(* ===== verification/Store.v ===== *)
(** * The bundle store

    [pkg/store/store.go]: descriptors in memory, their metadata in a database and
    the bundles in files.  The database (badgerhold) is a parameter, as is the
    SHA-256 digest that names the files.  Methods that hold the store's mutex are
    atomic; the goroutine [deleteBundle] that a descriptor starts is a pending
    action that runs at some later time. *)

From stdpp Require Import base tactics list strings gmap.
From Stdlib Require Import ZArith Lia Bool.
From S2P Require Import Prelude Cboring GoSort Flags Crc DtnTime Endpoint BundleId ExtensionBlocks Blocks.
From S2P Require Import Bundle Samples BundleCodec Partial Descriptor.
Local Open Scope Z_scope.

(** ** What the store uses *)

(** [badgerhold.Store] with values of type [BundleMetadata]; [db_get] is what a
    query for a key would find. *)
Class Badgerhold := {
  db : Type;
  db_get : db → string → option BundleMetadata;
  db_Insert : string → BundleMetadata → db → res () * db;
  db_Update : string → BundleMetadata → db → res () * db;
  db_Delete : string → db → res () * db;
  db_FindAll : db → res (list BundleMetadata);
}.

(** The documented behaviour: [Insert] fails on a key that exists, [Update] and
    [Delete] on one that does not, a call that fails changes nothing, and [Find] with
    an empty query returns every record once. *)
Class BadgerholdLaws (B : Badgerhold) : Prop := {
  db_Insert_Ok k m s s' : db_Insert k m s = (Ok (), s') →
    db_get s k = None ∧ ∀ k', db_get s' k' = if decide (k' = k) then Some m else db_get s k';
  db_Update_Ok k m s s' : db_Update k m s = (Ok (), s') →
    is_Some (db_get s k) ∧ ∀ k', db_get s' k' = if decide (k' = k) then Some m else db_get s k';
  db_Delete_Ok k s s' : db_Delete k s = (Ok (), s') →
    is_Some (db_get s k) ∧ ∀ k', db_get s' k' = if decide (k' = k) then None else db_get s k';
  db_Insert_fails k m s r s' : db_Insert k m s = (r, s') → r ≠ Ok () → r ≠ Panic ∧ db_get s' = db_get s;
  db_Update_fails k m s r s' : db_Update k m s = (r, s') → r ≠ Ok () → r ≠ Panic ∧ db_get s' = db_get s;
  db_Delete_fails k s r s' : db_Delete k s = (r, s') → r ≠ Ok () → r ≠ Panic ∧ db_get s' = db_get s;
  db_FindAll_Ok s l : db_FindAll s = Ok l → NoDup l ∧ ∀ m, m ∈ l ↔ ∃ k, db_get s k = Some m;
}.

(** [fmt.Sprintf("%x", sha256.Sum256(...))] *)
Class Sha256 := sha256_hex : string → string.

(** The outcomes of the file operations of one call: whether [os.Create],
    [Flush] and [os.Remove] succeed, and what a failed write leaves in the file. *)
Record FileIO := mkFileIO { io_create : bool; io_flush : bool; io_remove : bool; io_partial : bytes }.

Definition io_ok : FileIO := mkFileIO true true true [].

Section Store.
Context `{Cboring} `{Crc16} `{GoMapRange} `{Ed25519} `{Badgerhold} `{Sha256}.

(** ** State

    A descriptor pointer is an index into [st_heap]. *)
Record BundleStore := mkStore {
  st_nodeID : EndpointID;
  st_metadataStore : db;
  st_files : gmap string bytes;
  st_bundles : gmap BundleID nat;
  st_heap : list BundleDescriptor;
  st_pending : list BundleMetadata;
}.

Definition set_st_db v s := mkStore (st_nodeID s) v (st_files s) (st_bundles s) (st_heap s) (st_pending s).
Definition set_st_files v s := mkStore (st_nodeID s) (st_metadataStore s) v (st_bundles s) (st_heap s) (st_pending s).
Definition set_st_bundles v s := mkStore (st_nodeID s) (st_metadataStore s) (st_files s) v (st_heap s) (st_pending s).
Definition set_st_heap v s := mkStore (st_nodeID s) (st_metadataStore s) (st_files s) (st_bundles s) v (st_pending s).
Definition set_st_pending v s := mkStore (st_nodeID s) (st_metadataStore s) (st_files s) (st_bundles s) (st_heap s) v.

Definition NoSuchBundleError : error := errorf "No bundle with this id in store".

(** ** Start *)

Definition loadAll (d : db) : res (list BundleDescriptor) :=
  bundles ← db_FindAll d;
  Ok (map NewBundleDescriptor bundles).

(** [ID] of a descriptor. *)
Definition descriptor_ID (bd : BundleDescriptor) : BundleID := m_ID (d_metadata bd).

(** The loop over the loaded bundles in [InitialiseStore]. *)
Fixpoint load_descriptors (l : list BundleDescriptor) (s : BundleStore) : BundleStore :=
  match l with
  | [] => s
  | bundle :: l =>
      let loc := length (st_heap s) in
      load_descriptors l (set_st_bundles (<[descriptor_ID bundle := loc]> (st_bundles s))
        (set_st_heap (st_heap s ++ [bundle]) s))
  end.

(** [InitialiseStore] on a database and a directory that exist. *)
Definition InitialiseStore (nodeID : EndpointID) (d : db) (files : gmap string bytes) : res BundleStore :=
  allBundles ← loadAll d;
  Ok (load_descriptors allBundles (mkStore nodeID d files ∅ [] [])).

(** ** Lookup *)

Definition GetBundleDescriptor (bundleId : BundleID) (s : BundleStore) : res nat :=
  match st_bundles s !! bundleId with
  | None => Err NoSuchBundleError
  | Some loc =>
      match st_heap s !! loc with
      | None => Panic
      | Some d => if Deleted d then Err NoSuchBundleError else Ok loc
      end
  end.

(** The descriptors of the map that satisfy [p], in an order the program cannot
    rely on. *)
Definition select_bundles (p : BundleDescriptor → bool) (s : BundleStore) : list nat :=
  filter (λ loc, match st_heap s !! loc with Some d => p d | None => false end = true)
    (map_to_list (st_bundles s)).*2.

Definition GetWithConstraint (constraint : Z) (s : BundleStore) : list nat :=
  select_bundles (λ d, match HasConstraint d constraint with Ok b => b | _ => false end) s.

Definition GetDispatchable (s : BundleStore) : list nat := select_bundles Dispatch s.

(** ** Files *)

(** [loadEntireBundle] drops the error of [ParseBundle]. *)
Definition loadEntireBundle (ebm : ExtensionBlockManager) (now : Z) (filename : string) (s : BundleStore) : res Bundle :=
  match st_files s !! filename with
  | None => Err (errorf "no such file")
  | Some bs =>
      match ParseBundle ebm now bs with
      | (Panic, _) => Panic
      | (_, b) => Ok b
      end
  end.

(** [BundleDescriptor.Load] *)
Definition Load (ebm : ExtensionBlockManager) (now : Z) (loc : nat) (s : BundleStore) : res Bundle :=
  match st_heap s !! loc with
  | None => Panic
  | Some d => if d_deleted d then Err BundleDeletedError
              else loadEntireBundle ebm now (m_SerialisedFileName (d_metadata d)) s
  end.

(** [loadPartialBundle]: a file is a seeker. *)
Definition loadPartialBundle (ebm : ExtensionBlockManager) (filename : string) (wantedBlocks : list Z) (s : BundleStore) : res PartialBundle :=
  match st_files s !! filename with
  | None => Err (errorf "no such file")
  | Some bs => (ParsePartialBundle ebm wantedBlocks (mkSource bs 0 true)).1
  end.

(** [BundleDescriptor.LoadPartialBundle] *)
Definition LoadPartialBundle (ebm : ExtensionBlockManager) (wantedBlocks : list Z) (loc : nat) (s : BundleStore) : res PartialBundle :=
  match st_heap s !! loc with
  | None => Panic
  | Some d => if d_deleted d then Err BundleDeletedError
              else loadPartialBundle ebm (m_SerialisedFileName (d_metadata d)) wantedBlocks s
  end.

(** ** Changes of a descriptor *)

(** A method on the descriptor at [loc]; a deletion that it starts is pending. *)
Definition desc_op {A} (f : BundleDescriptor → res A * BundleDescriptor * bool) (loc : nat) : M BundleStore A := λ s,
  match st_heap s !! loc with
  | None => (Panic, s)
  | Some d =>
      let '(r, d', go) := f d in
      let s := set_st_heap (<[loc := d']> (st_heap s)) s in
      (r, if (go : bool) then set_st_pending (st_pending s ++ [d_metadata d']) s else s)
  end.

Definition bd_AddConstraint (c : Z) : nat → M BundleStore () := desc_op (λ d, (AddConstraint c d, false)).
Definition bd_RemoveConstraint (c : Z) : nat → M BundleStore () := desc_op (RemoveConstraint c).
Definition bd_ResetConstraints : nat → M BundleStore () := desc_op ResetConstraints.
Definition bd_Delete (mark : bool) : nat → M BundleStore () := desc_op (Delete mark).

Definition updateBundleMetadata (m : BundleMetadata) : M BundleStore () := λ s,
  let '(r, d) := db_Update (m_IDString m) m (st_metadataStore s) in (r, set_st_db d s).

(** [SetMiscData] *)
Definition bd_SetMiscData (key : string) (value : MiscValue) (loc : nat) : M BundleStore () := λ s,
  match st_heap s !! loc with
  | None => (Panic, s)
  | Some d =>
      let d' := set_misc key value d in
      updateBundleMetadata (d_metadata d') (set_st_heap (<[loc := d']> (st_heap s)) s)
  end.

(** [AddKnownHolder]; an error of the database is only logged. *)
Definition bd_AddKnownHolder (peers : list EndpointID) (loc : nat) : M BundleStore () := λ s,
  match st_heap s !! loc with
  | None => (Panic, s)
  | Some d =>
      if d_deleted d then (Err BundleDeletedError, s) else
      let d' := add_holders peers d in
      let '(_, s) := updateBundleMetadata (d_metadata d') (set_st_heap (<[loc := d']> (st_heap s)) s) in
      (Ok (), s)
  end.

(** ** Deletion *)

Definition deleteFromDiskUnsafe (io : FileIO) (m : BundleMetadata) (s : BundleStore) : BundleStore :=
  let '(_, d) := db_Delete (m_IDString m) (st_metadataStore s) in
  let files := if io_remove io then delete (m_SerialisedFileName m) (st_files s) else st_files s in
  set_st_files files (set_st_db d s).

(** The goroutine [deleteBundle]; its errors are logged. *)
Definition deleteBundle (io : FileIO) (m : BundleMetadata) (s : BundleStore) : BundleStore :=
  deleteFromDiskUnsafe io m (set_st_bundles (delete (m_ID m) (st_bundles s)) s).

(** One pending goroutine runs. *)
Definition run_pending (io : FileIO) (i : nat) (s : BundleStore) : BundleStore :=
  match st_pending s !! i with
  | None => s
  | Some m => deleteBundle io m (set_st_pending (delete i (st_pending s)) s)
  end.

(** One round of the loop in [GarbageCollect]; its error is logged. *)
Definition collect (now : Z) (loc : nat) (s : BundleStore) : BundleStore :=
  match st_heap s !! loc with
  | None => s
  | Some d => if Expired now d && negb (Retain d) then (bd_Delete false loc s).2 else s
  end.

Definition GarbageCollect (now : Z) (s : BundleStore) : BundleStore :=
  foldl (λ s loc, collect now loc s) s (map_to_list (st_bundles s)).*2.

(** ** Insertion *)

(** The endpoint of a bundle's previous node block, if it has one such block. *)
Definition previous_node (bundle : Bundle) : res (option EndpointID) :=
  match ExtensionBlockByType bundle BlockTypePreviousNodeBlock with
  | Panic => Panic
  | Err _ => Ok None
  | Ok (_, cb) => match cb_Value cb with Some (PreviousNodeBlock e) => Ok (Some e) | _ => Panic end
  end.

Definition new_metadata (nodeID : EndpointID) (bundle : Bundle) (prev : option EndpointID) : BundleMetadata :=
  let p := b_PrimaryBlock bundle in
  let idString := BundleID_String (Bundle_ID bundle) in
  mkMetadata (Bundle_ID bundle) (pb_SourceNode p) (pb_Destination p) (pb_ReportTo p) (IsAdministrativeRecord bundle) ∅
    idString (nodeID :: option_list prev)
    (DtnTime_Time (CreationTimestamp_DtnTime (pb_CreationTimestamp p)) + Duration_ms (pb_Lifetime p))
    (sha256_hex idString).

Definition insertNewBundleUnsafe (io : FileIO) (bundle : Bundle) : M BundleStore nat := λ s,
  match previous_node bundle with
  | Panic => (Panic, s)
  | Err e => (Err e, s)
  | Ok prev =>
      let metadata := new_metadata (st_nodeID s) bundle prev in
      match db_Insert (m_IDString metadata) metadata (st_metadataStore s) with
      | (Panic, d) => (Panic, set_st_db d s)
      | (Err e, d) => (Err e, set_st_db d s)
      | (Ok _, d) =>
          let s := set_st_db d s in
          let name := m_SerialisedFileName metadata in
          if negb (io_create io) then (Err (errorf "create failed"), deleteFromDiskUnsafe io metadata s) else
          match Bundle_MarshalCbor bundle with
          | Panic => (Panic, set_st_files (<[name := io_partial io]> (st_files s)) s)
          | Err e => (Err e, set_st_files (<[name := io_partial io]> (st_files s)) s)
          | Ok (bs, _) =>
              if negb (io_flush io) then (Err (errorf "flush failed"), set_st_files (<[name := io_partial io]> (st_files s)) s) else
              let loc := length (st_heap s) in
              (Ok loc,
               set_st_files (<[name := bs]> (st_files s))
                 (set_st_bundles (<[Bundle_ID bundle := loc]> (st_bundles s))
                    (set_st_heap (st_heap s ++ [NewBundleDescriptor metadata]) s)))
          end
      end
  end.

Definition InsertBundle (io : FileIO) (bundle : Bundle) : M BundleStore nat := λ s,
  match st_bundles s !! Bundle_ID bundle with
  | None => insertNewBundleUnsafe io bundle s
  | Some loc =>
      match previous_node bundle with
      | Panic => (Panic, s)
      | Err e => (Err e, s)
      | Ok None => (Ok loc, s)
      | Ok (Some prev) =>
          match bd_AddKnownHolder [prev] loc s with
          | (Ok _, s) => (Ok loc, s)
          | (Err e, s) => (Err e, s)
          | (Panic, s) => (Panic, s)
          end
      end
  end.
End Store.

(** ** A concrete database and digest *)

#[export] Instance map_db : Badgerhold := {|
  db := gmap string BundleMetadata;
  db_get s k := s !! k;
  db_Insert k m s := match s !! k with Some _ => (Err (errorf "key exists"), s) | None => (Ok (), <[k := m]> s) end;
  db_Update k m s := match s !! k with Some _ => (Ok (), <[k := m]> s) | None => (Err (errorf "not found"), s) end;
  db_Delete k s := match s !! k with Some _ => (Ok (), delete k s) | None => (Err (errorf "not found"), s) end;
  db_FindAll s := Ok (remove_dups (map_to_list s).*2);
|}.

#[export] Instance map_db_laws : BadgerholdLaws map_db.
Proof.
  constructor; simpl.
  - intros k m s s'. destruct (s !! k) eqn:E; [done|]. intros [= <-]. split; [done|]. intros k'.
    case_decide as Hk; [subst; by rewrite lookup_insert_eq|by rewrite lookup_insert_ne].
  - intros k m s s'. destruct (s !! k) eqn:E; [|done]. intros [= <-]. split; [by eexists|]. intros k'.
    case_decide as Hk; [subst; by rewrite lookup_insert_eq|by rewrite lookup_insert_ne].
  - intros k s s'. destruct (s !! k) eqn:E; [|done]. intros [= <-]. split; [by eexists|]. intros k'.
    case_decide as Hk; [subst; by rewrite lookup_delete_eq|by rewrite lookup_delete_ne].
  - intros k m s r s'. destruct (s !! k); intros [= <- <-]; done.
  - intros k m s r s'. destruct (s !! k); intros [= <- <-]; done.
  - intros k s r s'. destruct (s !! k); intros [= <- <-]; done.
  - intros s l <-%Ok_inj. split; [apply NoDup_remove_dups|]. intros m. rewrite elem_of_remove_dups. split.
    + intros ([k m'] & -> & Hin)%list_elem_of_fmap. exists k. by apply elem_of_map_to_list.
    + intros [k Hk]. apply (list_elem_of_fmap_2 snd _ (k, m)). by apply elem_of_map_to_list.
Qed.

(** File names that are the keys themselves. *)
#[export] Instance plain_names : Sha256 := λ s, s.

Problem requirements — A verbatim transcription is required: the first line of the listing, the line containing "(** ** What the store uses *)", and every line between them.

Task answer —
(* ===== verification/Store.v ===== *)
(** * The bundle store

    [pkg/store/store.go]: descriptors in memory, their metadata in a database and
    the bundles in files.  The database (badgerhold) is a parameter, as is the
    SHA-256 digest that names the files.  Methods that hold the store's mutex are
    atomic; the goroutine [deleteBundle] that a descriptor starts is a pending
    action that runs at some later time. *)

From stdpp Require Import base tactics list strings gmap.
From Stdlib Require Import ZArith Lia Bool.
From S2P Require Import Prelude Cboring GoSort Flags Crc DtnTime Endpoint BundleId ExtensionBlocks Blocks.
From S2P Require Import Bundle Samples BundleCodec Partial Descriptor.
Local Open Scope Z_scope.

(** ** What the store uses *)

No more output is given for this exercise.